It’s been a rough year for me, both spiritually and professionally. I’ve spent much time in this season of transition reading various spiritual memoirs that have been recommended to me in some form or fashion. Found: A Story of Questions, Grace & Everyday Prayer by Micha Boyett was one of those memoirs recommended to me by a dear friend, Cara, with whom I’ve shared the deep and hidden chapters of my faith story. Within 48 hours of meeting Cara, she had mentioned this book as a must-read for me because I was sure to resonate with Micha’s story. I wasn’t familiar with Micha’s writings, but I trusted Cara and eventually purchased the book. It sat on my shelf for months before I picked it up and cracked it open.
It’s funny how timing works with me and books and God. I don’t read quickly enough to keep up with my compulsive book-buying, so it’s likely that a book will chill out on my book shelf for months (sometimes years) before I actually find the time and interest to commit to it. I’ve found that God has a way of guiding my hand and my heart as I earnestly seek out the next title to read, because each book selection seems to always be read at the right time, in the right season of my life. This was true for Found.
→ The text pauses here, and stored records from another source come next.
(* ===== verification/Outliers.v ===== *)
(** * Outlier filters (internal/aggregate: outliers.go, outliers_local.go)

    The whole-window filter and the time-local one of the published VWAP. A
    trade's price is compared with robust references in ratio space; a trim
    that would delete the base-volume majority withholds the window instead.

    Slices are lists, and an index the code reads is in range by construction;
    the default of a lookup is never reached. [sigma] is a [float64]: NaN is
    not [<= 0] and has no rational, so it disables the trim. *)

From S2P Require Import Prelude GoLib Float64 Amount Asset Trade RobustStat Window.

Local Open Scope Q_scope.

(** ** The whole-window filter (outliers.go) *)

Definition priceRat (t : Trade) : option Q :=
  let b := tb t in
  if (Z.sgn b <=? 0)%Z then None
  else
    let q := tq t in
    if (Z.sgn q <=? 0)%Z then None
    else Some (SetFrac q b).

(** The usable trades with their indices and prices, in input order. *)
Definition usable (trades : list Trade) : list (nat * Trade * Q) :=
  omap (fun it => match priceRat it.2 with Some p => Some (it, p) | None => None end)
    (imap pair trades).

Definition validIdx_of (trades : list Trade) : list nat := map (fun r => r.1.1) (usable trades).
Definition prices_of (trades : list Trade) : list Q := map snd (usable trades).

Definition keepByIndex (trades : list Trade) (idx : list nat) : list Trade :=
  omap (fun i => trades !! i) idx.

Definition volume_at (vol : list Trade) (idx : list nat) : Z :=
  zsum (map (fun i => from_option tb 0%Z (vol !! i)) idx).

Definition keepIfVolumeMajority (trades : list Trade) (validIdx kept : list nat)
    (scaleOf : option (string -> Z)) : list Trade :=
  if (length kept =? length validIdx)%nat then keepByIndex trades kept
  else
    let vol := match scaleOf with
               | Some f => w_trades (NormalizeAmountScale trades f)
               | None => trades
               end in
    let total := volume_at vol validIdx in
    let keptVol := volume_at vol kept in
    if (Z.shiftl keptVol 1 <? total)%Z then [] else keepByIndex trades kept.

Definition localScaleRelFloor : Q := 1 # 400.

(** The scale floored at [localScaleRelFloor] of the centre. *)
Definition floor_scale (centre scale : Q) : Q :=
  let floor := Qabs (localScaleRelFloor * centre) in
  if Qlt_bool scale floor then floor else scale.

Definition FilterOutliers (trades : list Trade) (sigma : float64) : list Trade :=
  if f64_le sigma f64_zero || (length trades <? 3)%nat then trades
  else
    let prices := prices_of trades in
    let validIdx := validIdx_of trades in
    if (length prices <? 3)%nat then keepByIndex trades validIdx
    else
      match CentreScale prices with
      | None => keepByIndex trades validIdx
      | Some (centre, scale) =>
          let scale := floor_scale centre scale in
          match SetFloat64 sigma with
          | None => keepByIndex trades validIdx
          | Some sigmaRat =>
              let threshold := sigmaRat * scale in
              let kept := omap (fun r =>
                match SymmetricDev (Some r.2) (Some centre) with
                | None => None
                | Some dev => if Qlt_bool threshold dev then None else Some r.1.1
                end) (usable trades) in
              keepIfVolumeMajority trades validIdx kept None
          end
      end.

Definition ScaledWindow_FilterOutliers (w : ScaledWindow) (sigma : float64) : ScaledWindow :=
  mkScaledWindow (FilterOutliers (w_trades w) sigma) (w_decimals w).

(** ** The time-local filter (outliers_local.go) *)

Definition DefaultOutlierBucket : Duration := Minute.
Definition DefaultOutlierMinBucket : Z := 3.
Definition DefaultOutlierNeighbours : Z := 5.

Record LocalOutlierOptions := mkOpts {
  Sigma : float64;
  Bucket : Duration;
  MinBucket : Z;
  Neighbours : Z;
  Weight : option (Trade -> Z);
  AmountScaleDecimals : option (string -> Z)
}.

Definition withDefaults (o : LocalOutlierOptions) : LocalOutlierOptions :=
  mkOpts (Sigma o)
    (if (Bucket o <=? 0)%Z then DefaultOutlierBucket else Bucket o)
    (if (MinBucket o <=? 0)%Z then DefaultOutlierMinBucket else MinBucket o)
    (if (Neighbours o <=? 0)%Z then DefaultOutlierNeighbours else Neighbours o)
    (Weight o) (AmountScaleDecimals o).

Record robustRef := mkRef { ref_centre : Q; ref_scale : Q }.

Definition localScaleRelCeiling : Q := 1 # 100.

(** [prices] is never empty at a call. *)
Definition newRobustRef (prices : list Q) (w : option (list Z)) : robustRef :=
  match WeightedCentreScale prices w with
  | Some (c, s) => mkRef c s
  | None => mkRef 0 0
  end.

Definition newLocalRef (prices : list Q) (w : option (list Z)) : robustRef :=
  let r := newRobustRef prices w in
  let floor := Qabs (localScaleRelFloor * ref_centre r) in
  let scale := if Qlt_bool (ref_scale r) floor then floor else ref_scale r in
  let ceiling := Qabs (localScaleRelCeiling * ref_centre r) in
  let scale := if Qlt_bool 0 ceiling && Qlt_bool ceiling scale then ceiling else scale in
  mkRef (ref_centre r) scale.

(** [None] is [ok = false]. *)
Definition ref_score (r : robustRef) (p : Q) : option Q :=
  match SymmetricDev (Some p) (Some (ref_centre r)) with
  | None => None
  | Some dev =>
      if Qeq_bool (ref_scale r) 0 then if Qeq_bool dev 0 then Some 0 else None
      else Some (dev / ref_scale r)
  end.

Definition minScore (best : option Q) (ref : robustRef) (p : Q) : option Q :=
  match ref_score ref p with
  | None => best
  | Some s =>
      match best with
      | None => Some s
      | Some b => if Qlt_bool s b then Some s else best
      end
  end.

Definition TradeOrderLess (a b : Trade) : bool :=
  if negb (time_Equal (tr_Timestamp a) (tr_Timestamp b)) then time_Before (tr_Timestamp a) (tr_Timestamp b)
  else if negb (tr_Ledger a =? tr_Ledger b)%Z then (tr_Ledger a <? tr_Ledger b)%Z
  else if negb (String.eqb (tr_TxHash a) (tr_TxHash b)) then str_ltb (tr_TxHash a) (tr_TxHash b)
  else if negb (tr_OpIndex a =? tr_OpIndex b)%Z then (tr_OpIndex a <? tr_OpIndex b)%Z
  else str_ltb (tr_Source a) (tr_Source b).

(** The stable sort by [TradeOrderLess]. *)
Definition trade_leb (a b : Trade) : bool := negb (TradeOrderLess b a).

Definition withinTol (a b tol : Q) : bool := Qle_bool (Qabs (a - b)) tol.

Definition anchorTolerance (window : robustRef) (sigma : float64) : Q :=
  let tol := Qabs (localScaleRelCeiling * ref_centre window) in
  let tol := if Qlt_bool tol (ref_scale window) then ref_scale window else tol in
  match SetFloat64 sigma with
  | None => tol
  | Some s => tol * s
  end.

Record priceBucket := mkBucket { members : list nat; bucket_ref : option robustRef }.

Record localIndex := mkIndex {
  ix_opts : LocalOutlierOptions;
  ix_prices : list Q;
  ix_weights : option (list Z);
  ix_order : list nat;
  ix_bucketOf : list nat;
  ix_buckets : list priceBucket;
  ix_window : robustRef;
  ix_anchorTol : Q;
  ix_lastAnchored : option Q
}.

Definition set_buckets (ix : localIndex) (bs : list priceBucket) : localIndex :=
  mkIndex (ix_opts ix) (ix_prices ix) (ix_weights ix) (ix_order ix) (ix_bucketOf ix) bs
    (ix_window ix) (ix_anchorTol ix) (ix_lastAnchored ix).

Definition set_anchor (ix : localIndex) (c : option Q) : localIndex :=
  mkIndex (ix_opts ix) (ix_prices ix) (ix_weights ix) (ix_order ix) (ix_bucketOf ix) (ix_buckets ix)
    (ix_window ix) (ix_anchorTol ix) c.

Definition price_at (ix : localIndex) (pos : nat) : Q := default 0 (ix_prices ix !! pos).
Definition order_at (ix : localIndex) (k : nat) : nat := default 0%nat (ix_order ix !! k).

Definition weight (ix : localIndex) (pos : nat) : Z :=
  match ix_weights ix with
  | None => 1
  | Some ws => default 0%Z (ws !! pos)
  end.

(** The verdict, and the index with the chain head moved on success. *)
Definition anchored (ix : localIndex) (centre : Q) : bool * localIndex :=
  let ok := withinTol centre (ref_centre (ix_window ix)) (ix_anchorTol ix) ||
    match ix_lastAnchored ix with
    | Some l => withinTol centre l (ix_anchorTol ix)
    | None => false
    end in
  (ok, if ok then set_anchor ix (Some centre) else ix).

(** One qualifying bucket: its reference if anchored. *)
Definition anchor_bucket (ix : localIndex) (b : priceBucket) : priceBucket * localIndex :=
  let n := int64_sum (map (fun k => weight ix (order_at ix k)) (members b)) in
  if (n <? MinBucket (ix_opts ix))%Z then (b, ix)
  else
    let ps := map (fun k => price_at ix (order_at ix k)) (members b) in
    let ws := match ix_weights ix with
              | None => None
              | Some _ => Some (map (fun k => weight ix (order_at ix k)) (members b))
              end in
    let ref := newLocalRef ps ws in
    let '(ok, ix) := anchored ix (ref_centre ref) in
    (if ok then mkBucket (members b) (Some ref) else b, ix).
Cara was right; I did relate to Micha’s religious “good Southern Baptist girl” upbringing and the getting tangled up in religious performance, the quest to win Christianity. A former youth minister who has just moved across the country for her husband’s job, Micha writes in transition trying to adjust to the ordinary life of full-time motherhood. Spiritually, she yearns to relearn prayer, to discover how her daily movements of motherhood can draw her to prayer. In the opening chapter she writes “…I long to know a quietness in my soul, true contentment, despite my spiritual unimpressiveness. I need to believe that my simple life really is a gift and really can be holy” (p. 8).
Micha also writes of her struggle with giving up a meaningful career in full-time ministry, succumbing to the seemingly ordinary and plain life of a stay-at-home parent. She wonders if she missed a greater calling, or if this was it–if this was all God had for her. She is reminded that God isn’t done with her yet.
Although I’m not a mother and have never experienced motherhood, I really resonated with the struggle of stepping out of a meaningful career and wondering “Is God done with me? Is this it? Is there more?” Earlier this year I risked leaving a great job to pursue a career I’ve felt called to for years. I was offered a fantastic opportunity to do exactly what my heart desired at Texas A&M, but the timing and location wasn’t right. My husband was offered a promotion here in Fort Worth around the same time of my job offer in College Station. Because Sean’s job paid better and offered a more realistic lifestyle, I sacrificed my dream job for a sense of stability. And for my husband. For such an ambitious person, it was–so far–the hardest thing I’ve ever done. It’s still hard. (That’s a post for another day.)
“I love you more than my idea of being remarkable.” Micha says to her husband as she works through coming to terms with the life she gave up to move for his job (p. 38).
I know this feeling, this choice, all too well. Choosing this love, despite myself and my own ambitions, is not always the easy decision, but the brave one. “Stability demands forgiveness, discomfort and, often, sacrifice of the more interesting, more exciting possibility. Stability is brave.” (p. 68)
There is so much to be praised about the words written in these pages. Micha wrestles with God while facing her fear of the ordinary, and eventually turning her heart to a disposition ready to receive a peace and contentment. Her perfectionistic need to perform, to win Christianity, is stripped down and replaced with a practical perspective on grace and learning how to receive it. This book is for those who feel burdened by all of the expectations of the religious, for those who are always striving, for those who don’t feel like they are doing enough to please God.
I’m always encouraged by those who tell their honest and brave and vulnerable stories, despite their feelings of ordinariness.
Since reading Found, I was thrilled to learn that Micha is a fellow Hardin-Simmons alumna! She recently brought an incredible message to HSU Chapel that can be viewed at this link. Yes, friends, I am over two years removed from HSU life and I’m watching chapel videos. It’s that good.